Most of the books covered in the recent deal with Ebrary are from the mid-1990s.
However, many publishers still express hesitation over mass publishing on the Web of their copyrighted books in the wake of Napster, the popular digital music sharing program that suffered a debilitating injunction this spring after a lengthy court battle with the recording industry. The industry charged that Napster had enabled millions of users to trade copyrighted music online.
“Publishers are willing to put their material on the Net as long as there’s no ‘Napster-effect,’” said Patricia Marriott, Ebrary’s Vice President of Marketing.
The new online libraries hope to prevent such bootleg copies of books by regulating use and charging a membership fee—either a flat per-month fee or a pay-per-service fee.
Ebrary.com, for example, allows people to view all of their online material for free, but then charges for each page users print and each section of a work they copy and paste.

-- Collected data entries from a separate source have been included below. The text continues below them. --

(* ===== verification/EngineInputExamples.v ===== *)
(** * The inputs of the turn engine: runs

    Concrete runs of the engine over a queue with working storage; they
    instantiate the properties. *)

From S2P Require Import Prelude GoStd Llm Events PendingInputs PendingQueue PendingQueueExamples EngineInput EngineInputFrame EngineInputDrain EngineInputSound EngineInputProps EngineInputAdmission.

Local Open Scope Z_scope.
Local Open Scope juex_scope.

(** An engine whose [k]th outcome fails when it is an append. *)
Definition ex_flaky (k : nat) : EngineEnv :=
  mkEngineEnv ex_env (fun _ => IoOk) (fun n => if (n =? k)%nat then IoFail else IoOk)
    (fun _ => Some None) (fun _ => Some None) (fun _ => true) (fun _ => true) (fun _ => false)
    16 0 0 false (fun _ => ("failed", "internal")%string).

Definition ex_working : EngineEnv := ex_flaky 0.

Definition ex_message (id : string) : Message := with_ID id (TextMessage RoleUser "text").

Definition ex_idle (windows : list Window) : EWorld :=
  mkEWorld (mkEngine "" "" "" false [] false [] false) ex_start windows [] [] 0.

Definition ex_request : PendingInputRequest :=
  mkRequest (ex_message "") None "" "" false false.

Definition ex_receive (claim : bool) (w : EWorld) : Returned * EWorld :=
  match receivePendingInput ex_working ex_request claim w with
  | (Ok returned, w') => (returned, w')
  | (Err _, w') => (no_result, Some ErrOutOfFuel, w')
  end.

(** The first input starts a turn and two more wait behind it; a fourth arrives
    while the drain of those is announced. *)
Definition ex_turn : string := "turn-00000000".
Definition ex_waiting : EWorld :=
  (ex_receive false (ex_receive false
    (ex_receive true (ex_idle [[]; []; []; [ArriveMessage (ex_message "m3")]])).2).2).2.

#[local] Abbreviation ex_drain k w := (drainPendingInputLifecycleLocked (ex_flaky k) ex_turn w).

(** The second append of this drain fails. *)
#[local] Abbreviation ex_interrupted := ((ex_drain 19 ex_waiting).2).

Lemma ex_thread_there : has_thread ex_waiting.
Proof. vm_compute. eexists. reflexivity. Qed.

Lemma coherent_nodup (l : list queuedPendingInput) : NoDup (map it_RecordID l) -> coherent l.
Proof.
  intros Hnd a b [i Ha]%list_elem_of_lookup [j Hb]%list_elem_of_lookup _ Heq.
  assert (i = j) as ->.
  { eapply (NoDup_lookup (map it_RecordID l) i j (it_RecordID a)); [done| |].
    - by rewrite list_lookup_fmap, Ha.
    - by rewrite list_lookup_fmap, Hb, Heq. }
  congruence.
Qed.

Lemma pair_of_fst {A B} (p : A * B) a : p.1 = a -> p = (a, p.2).
Proof. destruct p. by intros <-. Qed.

(** Concrete lists of inputs. *)
Ltac solve_named := vm_compute; repeat constructor; discriminate.
Ltac solve_coherent :=
  apply coherent_nodup; apply (bool_decide_unpack _); vm_compute; exact I.

(** ** Instances of the properties *)

Lemma drain_delivers_in_order_witness :
  (ex_drain 19 ex_waiting).1 = Err ErrAppend /\
  length (message_ids ex_interrupted) = 1%nat /\ length (pending ex_interrupted) = 3%nat /\
  active ex_interrupted = ex_turn.
Proof.
  split_and!; [vm_compute; reflexivity..|].
  destruct (drain_delivers_in_order (ex_flaky 19) ex_turn ex_waiting (ex_drain 19 ex_waiting).1
    ex_interrupted ex_thread_there ltac:(solve_named) (surjective_pairing _)) as [Ha _].
  rewrite Ha. vm_compute. reflexivity.
Defined.

Lemma retried_drains_lose_nothing_witness :
  message_ids (ex_drain 19 ex_interrupted).2 =
    deliver (message_ids ex_waiting)
      (item_ids (pending ex_waiting ++ arrived_since ex_waiting ex_interrupted)) /\
  length (message_ids (ex_drain 19 ex_interrupted).2) = 3%nat.
Proof.
  split; [|vm_compute; reflexivity].
  apply (retried_drains_lose_nothing (ex_flaky 19) ex_turn ex_waiting ex_interrupted).
  - exact ex_thread_there.
  - eapply attempts_drain; [apply attempts_none|].
    exact (surjective_pairing (ex_drain 19 ex_waiting)).
  - solve_named.
  - solve_coherent.
  - apply pair_of_fst. vm_compute. reflexivity.
Defined.

#[local] Abbreviation ex_emptied :=
  (drainPendingInputUntilEmptyLifecycleLocked ex_working ex_turn ex_waiting).

Lemma drain_until_empty_ends_witness :
  ex_emptied.1 = Ok tt /\ length (message_ids ex_emptied.2) = 3%nat /\
  match ex_emptied.1 with
  | Ok _ => pending ex_emptied.2 = []
  | Err e => e <> ErrOutOfFuel
  end.
Proof.
  split_and!; [vm_compute; reflexivity..|].
  pose proof (drain_until_empty_ends ex_working ex_turn ex_waiting ex_emptied.1 ex_emptied.2
    ex_thread_there ltac:(vm_compute; reflexivity) ltac:(solve_named) (surjective_pairing _)) as H.
  destruct ex_emptied.1; [apply H|exact H].
Defined.

#[local] Abbreviation ex_failed k :=
  (preservePendingInputAfterFailureLocked (ex_flaky k) ex_turn ex_waiting).


#[local] Abbreviation ex_closed w := (finishOrContinueLocked ex_working ex_turn w).

Lemma turn_closes_only_when_nothing_waits_witness :
  (ex_closed ex_waiting).1 = Ok false /\ (ex_closed ex_emptied.2).1 = Ok true /\
  ((ex_closed ex_emptied.2).1 = Ok false <->
   active ex_emptied.2 = ex_turn /\ pending ex_emptied.2 <> []).
Proof.
  split_and!; [vm_compute; reflexivity..|].
  destruct (turn_closes_only_when_nothing_waits ex_working ex_turn ex_emptied.2 _
    (ex_closed ex_emptied.2).2 ltac:(discriminate) (surjective_pairing (ex_closed ex_emptied.2)))
    as [H _].
  exact H.
Defined.

(** An announcement that fails. *)
Definition ex_mute : EngineEnv :=
  mkEngineEnv ex_env (fun _ => IoFail) (fun _ => IoOk)
    (fun _ => Some None) (fun _ => Some None) (fun _ => true) (fun _ => true) (fun _ => false)
    16 0 0 false (fun _ => ("failed", "internal")%string).

#[local] Abbreviation ex_admitted_turn :=
  (admitTurnMessageForExecution ex_mute "turn-1" ex_hello (ex_idle [])).

Lemma admission_starts_or_restores_witness :
  ex_admitted_turn.1 = Err ErrEmit /\ active ex_admitted_turn.2 = "".
Proof.
  split; [vm_compute; reflexivity|].
  assert (ex_admitted_turn.1 = Err ErrEmit) as E by (vm_compute; reflexivity).
  pose proof (admission_starts_or_restores ex_mute "turn-1" ex_hello (ex_idle [])
    ex_admitted_turn.1 ex_admitted_turn.2 (surjective_pairing _)) as H.
  rewrite E in H. destruct H as [-> _]. vm_compute. reflexivity.
Defined.

Definition ex_received : Returned * EWorld := ex_receive true (ex_idle []).

Lemma receive_starts_only_when_idle_witness :
  rs_Disposition ex_received.1.1 = PendingInputStarted /\
  active ex_received.2 = rs_TurnID ex_received.1.1.
Proof.
  split; [vm_compute; reflexivity|].
  destruct (receive_starts_only_when_idle ex_working ex_request true (ex_idle [])
    ex_received.1.1 ex_received.1.2 ex_received.2 ltac:(vm_compute; reflexivity)
    ltac:(vm_compute; reflexivity)) as (_ & _ & _ & _ & H & _).
  exact H.
Defined.

#[local] Abbreviation ex_reserved := (ReserveIdleMaintenance ex_working false (ex_idle [])).

Lemma maintenance_excludes_turns_witness :
  ex_reserved.1 = Ok tt /\
  admitTurnMessage ex_working "turn-1" ex_hello ex_reserved.2 = (Err ErrMaintenance, ex_reserved.2).
Proof.
  split; [vm_compute; reflexivity|].
  destruct (maintenance_excludes_turns ex_working false (ex_idle []) ex_reserved.2
    ltac:(apply pair_of_fst; vm_compute; reflexivity)) as (_ & _ & H & _).
  exact (H _ _).
Defined.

The funds from that copy fee will be split between Ebrary and the publishing house, which then has the right to decide how much should go to the author of the work, says Marriott.
By contrast, Questia.com has a flat monthly fee of $19.95, which enables members to access over 40,000 books and 5,000 journal articles, all of which can be printed and copied with no additional charge.
“You could actually read these cover-to-cover,” said Helen Y. Wilson, director of marketing and communications for Questia.
Both sites will also offer online reference tools like encyclopedias and dictionaries.
They plan to target students and academic professionals with their availability of what Marriott calls “authoritative info on the web.”
Questia and Ebrary are hoping that the fear of unregulated content on the Web will convince people to use and pay for their library services in order to ensure accurate and scholarly information.
In order to get material to put on their sites, the online libraries have made partnerships with a myriad of corporate publishers and university presses.
The new deal with Ebrary includes material of twelve major universities, including MIT, Stanford, Columbia, and the University of California. Questia is partnered with over 200 publishers, including the university presses of Harvard and Yale and the Harvard Law Review Association.
—Pat M. Regan contributed to the reporting of this article.